- How to complete this task -
Copy the lines exactly as they appear, starting with the first line of the records and ending with the line that contains "From Stdlib Require".

# # # # # # #

(** * SnakeKit Studio: the live engine and its two exported artifacts

    A shallow embedding of [src/src/App.tsx]:
    - the live preview engine (React state, the interval callback, the
      keyboard and swipe handlers, the builder and the Restart button);
    - the script embedded in the HTML export ([exportHTML]);
    - the game loop embedded in the Python export ([doExport]).

    JavaScript numbers that hold grid coordinates are integers, modelled
    as [Z]; the results of [Math.random()] and pointer coordinates are
    modelled as rationals [Q].  A [Set<string>] of cell keys is a
    [gset string]; arrays are lists. *)

From stdpp Require Import base decidable option list gmap sets strings pretty.
From Stdlib Require Import ZArith QArith Qround Qabs Qcanon Lia Lqa Ascii.

Local Open Scope Z_scope.

(** ** Data model (App.tsx, lines 4-23) *)

Record Position := Pos { px : Z; py : Z }.

Inductive Kind := food | obstacle.

Record BuilderCell := Cell { bx : Z; by_ : Z; kind : Kind }.

Inductive Dir := UP | DOWN | LEFT | RIGHT.

Global Instance Position_eq_dec : EqDecision Position.
Proof. solve_decision. Defined.
Global Instance Kind_eq_dec : EqDecision Kind.
Proof. solve_decision. Defined.
Global Instance Dir_eq_dec : EqDecision Dir.
Proof. solve_decision. Defined.

Definition GRID_SIZE : Z := 20.

(** [Math.floor(GRID_SIZE / 2)] on a non-negative integer is [Z.div]. *)
Definition START_SNAKE : list Position :=
  [ Pos (GRID_SIZE / 2 - 1) (GRID_SIZE / 2);
    Pos (GRID_SIZE / 2) (GRID_SIZE / 2);
    Pos (GRID_SIZE / 2 + 1) (GRID_SIZE / 2) ].

(** The template string [`${p.x},${p.y}`]: decimal digits, a leading
    minus sign for negative numbers. *)
Definition keyFor (p : Position) : string :=
  pretty (px p) +:+ "," +:+ pretty (py p).

(** ** JavaScript helpers *)

(** [Array.prototype.some] with the cell comparison
    [p => p.x === nx && p.y === ny]. *)
Definition same_cell (nx ny : Z) (p : Position) : bool :=
  (px p =? nx) && (py p =? ny).

Definition some_cell (nx ny : Z) (l : list Position) : bool :=
  existsb (same_cell nx ny) l.

(** [Array.prototype.findIndex]: the first index whose element passes
    the test, [None] standing for [-1]. *)
Fixpoint findIndex {A} (f : A → bool) (l : list A) : option nat :=
  match l with
  | [] => None
  | a :: l' => if f a then Some 0%nat else S <$> findIndex f l'
  end.

(** [arr[i]] for an integer [i]: [undefined] (here [None]) out of range. *)
Definition js_index {A} (l : list A) (i : Z) : option A :=
  if decide (0 ≤ i) then l !! Z.to_nat i else None.

(** [Math.floor(Math.random() * n)], the draw being [r]. *)
Definition random_below (r : Q) (n : Z) : Z :=
  Qfloor (r * inject_Z n).

(** A draw of [Math.random()] lies in [[0, 1)]. *)
Definition unit_draw (r : Q) : Prop := (0 <= r)%Q ∧ (r < 1)%Q.

Definition Qgtb (a b : Q) : bool := negb (Qle_bool a b).
Definition Qltb (a b : Q) : bool := negb (Qle_bool b a).

(** ** Food spawner (App.tsx, lines 29-39) *)

(** The two nested loops: rows [y] outermost, columns [x] innermost,
    pushing every cell whose key is not in [occupied]. *)
Definition empty_cells (occupied : gset string) (gridSize : Z) : list Position :=
  y ← seqZ 0 gridSize;
  x ← seqZ 0 gridSize;
  if decide (keyFor (Pos x y) ∈ occupied) then [] else [Pos x y].

Definition randomEmptyCell (occupied : gset string) (gridSize : Z) (r : Q)
  : option Position :=
  let empty := empty_cells occupied gridSize in
  if decide (length empty = 0%nat) then None
  else js_index empty (random_below r (Z.of_nat (length empty))).

(** ** Live engine state (App.tsx, lines 166-192) *)

Record App := mkApp {
  builder : list BuilderCell;
  snake : list Position;
  dir : Dir;
  foods : list Position;
  obstacles : list Position;
  paused : bool;
  gameOver : bool;
  score : Z;
  touchStart : option (Q * Q)
}.

Definition initialFoods (b : list BuilderCell) : list Position :=
  (λ c, Pos (bx c) (by_ c)) <$> filter (λ c, kind c = food) b.

Definition initialObstacles (b : list BuilderCell) : list Position :=
  (λ c, Pos (bx c) (by_ c)) <$> filter (λ c, kind c = obstacle) b.

(** State after the first render and its effects, for a builder [b]. *)
Definition mount (b : list BuilderCell) : App :=
  {| builder := b; snake := START_SNAKE; dir := RIGHT;
     foods := initialFoods b; obstacles := initialObstacles b;
     paused := false; gameOver := false; score := 0; touchStart := None |}.

Definition initial : App := mount [].

Definition set_snake (v : list Position) (s : App) : App :=
  {| builder := builder s; snake := v; dir := dir s; foods := foods s;
     obstacles := obstacles s; paused := paused s; gameOver := gameOver s;
     score := score s; touchStart := touchStart s |}.
Definition set_dir (v : Dir) (s : App) : App :=
  {| builder := builder s; snake := snake s; dir := v; foods := foods s;
     obstacles := obstacles s; paused := paused s; gameOver := gameOver s;
     score := score s; touchStart := touchStart s |}.
Definition set_foods (v : list Position) (s : App) : App :=
  {| builder := builder s; snake := snake s; dir := dir s; foods := v;
     obstacles := obstacles s; paused := paused s; gameOver := gameOver s;
     score := score s; touchStart := touchStart s |}.
Definition set_obstacles (v : list Position) (s : App) : App :=
  {| builder := builder s; snake := snake s; dir := dir s; foods := foods s;
     obstacles := v; paused := paused s; gameOver := gameOver s;
     score := score s; touchStart := touchStart s |}.
Definition set_paused (v : bool) (s : App) : App :=
  {| builder := builder s; snake := snake s; dir := dir s; foods := foods s;
     obstacles := obstacles s; paused := v; gameOver := gameOver s;
     score := score s; touchStart := touchStart s |}.
Definition set_gameOver (v : bool) (s : App) : App :=
  {| builder := builder s; snake := snake s; dir := dir s; foods := foods s;
     obstacles := obstacles s; paused := paused s; gameOver := v;
     score := score s; touchStart := touchStart s |}.
Definition set_score (v : Z) (s : App) : App :=
  {| builder := builder s; snake := snake s; dir := dir s; foods := foods s;
     obstacles := obstacles s; paused := paused s; gameOver := gameOver s;
     score := v; touchStart := touchStart s |}.
Definition set_touchStart (v : option (Q * Q)) (s : App) : App :=
  {| builder := builder s; snake := snake s; dir := dir s; foods := foods s;
     obstacles := obstacles s; paused := paused s; gameOver := gameOver s;
     score := score s; touchStart := v |}.

(** The builder changed: [useMemo] recomputes both derived lists and the
    two sync effects (lines 187-192) copy them into the game state. *)
Definition set_builder (b : list BuilderCell) (s : App) : App :=
  {| builder := b; snake := snake s; dir := dir s;
     foods := initialFoods b; obstacles := initialObstacles b;
     paused := paused s; gameOver := gameOver s;
     score := score s; touchStart := touchStart s |}.

(** The three lifecycle states of the specification, read off the two
    flags the code keeps. *)
Inductive GameStatus := RUNNING | PAUSED | GAME_OVER.

Definition status (s : App) : GameStatus :=
  if gameOver s then GAME_OVER else if paused s then PAUSED else RUNNING.

(** ** Direction filter of the keyboard handler (lines 196-214) *)

Definition opposite (d nd : Dir) : bool :=
  match d, nd with
  | UP, DOWN | DOWN, UP | LEFT, RIGHT | RIGHT, LEFT => true
  | _, _ => false
  end.

(** What the handler leaves in [dir] for a recognised key. *)
Definition accept (current requested : Dir) : Dir :=
  if opposite current requested then current else requested.

Definition key_dir (k : string) : option Dir :=
  if bool_decide (k = "ArrowUp" ∨ k = "w" ∨ k = "W") then Some UP
  else if bool_decide (k = "ArrowDown" ∨ k = "s" ∨ k = "S") then Some DOWN
  else if bool_decide (k = "ArrowLeft" ∨ k = "a" ∨ k = "A") then Some LEFT
  else if bool_decide (k = "ArrowRight" ∨ k = "d" ∨ k = "D") then Some RIGHT
  else None.

Definition onKey (k : string) (s : App) : App :=
  match key_dir k with
  | Some nd =>
      if opposite (dir s) nd then s
      else match nd with
           | UP => set_dir UP s
           | DOWN => set_dir DOWN s
           | LEFT => set_dir LEFT s
           | RIGHT => set_dir RIGHT s
           end
  | None => s
  end.

(** ** Swipe handler (lines 424-437) *)

Definition onTouchStart (p : Q * Q) (s : App) : App :=
  set_touchStart (Some p) s.

Definition onTouchEnd (p : Q * Q) (s : App) : App :=
  match touchStart s with
  | None => s
  | Some t =>
      let dx := (fst p - fst t)%Q in
      let dy := (snd p - snd t)%Q in
      let s' :=
        if Qgtb (Qabs dx) (Qabs dy) then
          if Qgtb dx 20 then set_dir RIGHT s
          else if Qltb dx (-20) then set_dir LEFT s else s
        else
          if Qgtb dy 20 then set_dir DOWN s
          else if Qltb dy (-20) then set_dir UP s else s in
      set_touchStart None s'
  end.

(** ** The interval callback (lines 223-269) *)

Definition candidate (head : Position) (d : Dir) : Z * Z :=
  let nx := px head in
  let ny := py head in
  let ny := if decide (d = UP) then ny - 1 else ny in
  let ny := if decide (d = DOWN) then ny + 1 else ny in
  let nx := if decide (d = LEFT) then nx - 1 else nx in
  let nx := if decide (d = RIGHT) then nx + 1 else nx in
  (nx, ny).

Definition out_of_grid (g nx ny : Z) : bool :=
  (nx <? 0) || (ny <? 0) || (nx >=? g) || (ny >=? g).

(** [nextSnake.pop()]: drop the last element. *)
Definition pop {A} (l : list A) : list A := removelast l.

(** One firing of the interval callback; [r] is the draw [Math.random()]
    returns if the spawner is reached.  [None] is the [TypeError] of
    [head.x] on an empty snake. *)
Definition tick (r : Q) (s : App) : option App :=
  match snake s with
  | [] => None
  | head :: _ =>
      let '(nx, ny) := candidate head (dir s) in
      if out_of_grid GRID_SIZE nx ny then Some (set_gameOver true s)
      else if some_cell nx ny (snake s) then Some (set_gameOver true s)
      else if some_cell nx ny (obstacles s) then Some (set_gameOver true s)
      else
        let nextSnake := Pos nx ny :: snake s in
        match findIndex (same_cell nx ny) (foods s) with
        | Some eatIndex =>
            let newFoods := delete eatIndex (foods s) in
            let occupied : gset string :=
              list_to_set ((keyFor <$> nextSnake) ++ (keyFor <$> obstacles s)) in
            let s1 := set_foods newFoods (set_score (score s + 1) s) in
            let s2 :=
              match randomEmptyCell occupied GRID_SIZE r with
              | Some spawn => set_foods (foods s1 ++ [spawn]) s1
              | None => s1
              end in
            Some (set_snake nextSnake s2)
        | None => Some (set_snake (pop nextSnake) s)
        end
  end.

# # # # # # #

- Output of the exercise -
(** * SnakeKit Studio: the live engine and its two exported artifacts

    A shallow embedding of [src/src/App.tsx]:
    - the live preview engine (React state, the interval callback, the
      keyboard and swipe handlers, the builder and the Restart button);
    - the script embedded in the HTML export ([exportHTML]);
    - the game loop embedded in the Python export ([doExport]).

    JavaScript numbers that hold grid coordinates are integers, modelled
    as [Z]; the results of [Math.random()] and pointer coordinates are
    modelled as rationals [Q].  A [Set<string>] of cell keys is a
    [gset string]; arrays are lists. *)

From stdpp Require Import base decidable option list gmap sets strings pretty.
From Stdlib Require Import ZArith QArith Qround Qabs Qcanon Lia Lqa Ascii.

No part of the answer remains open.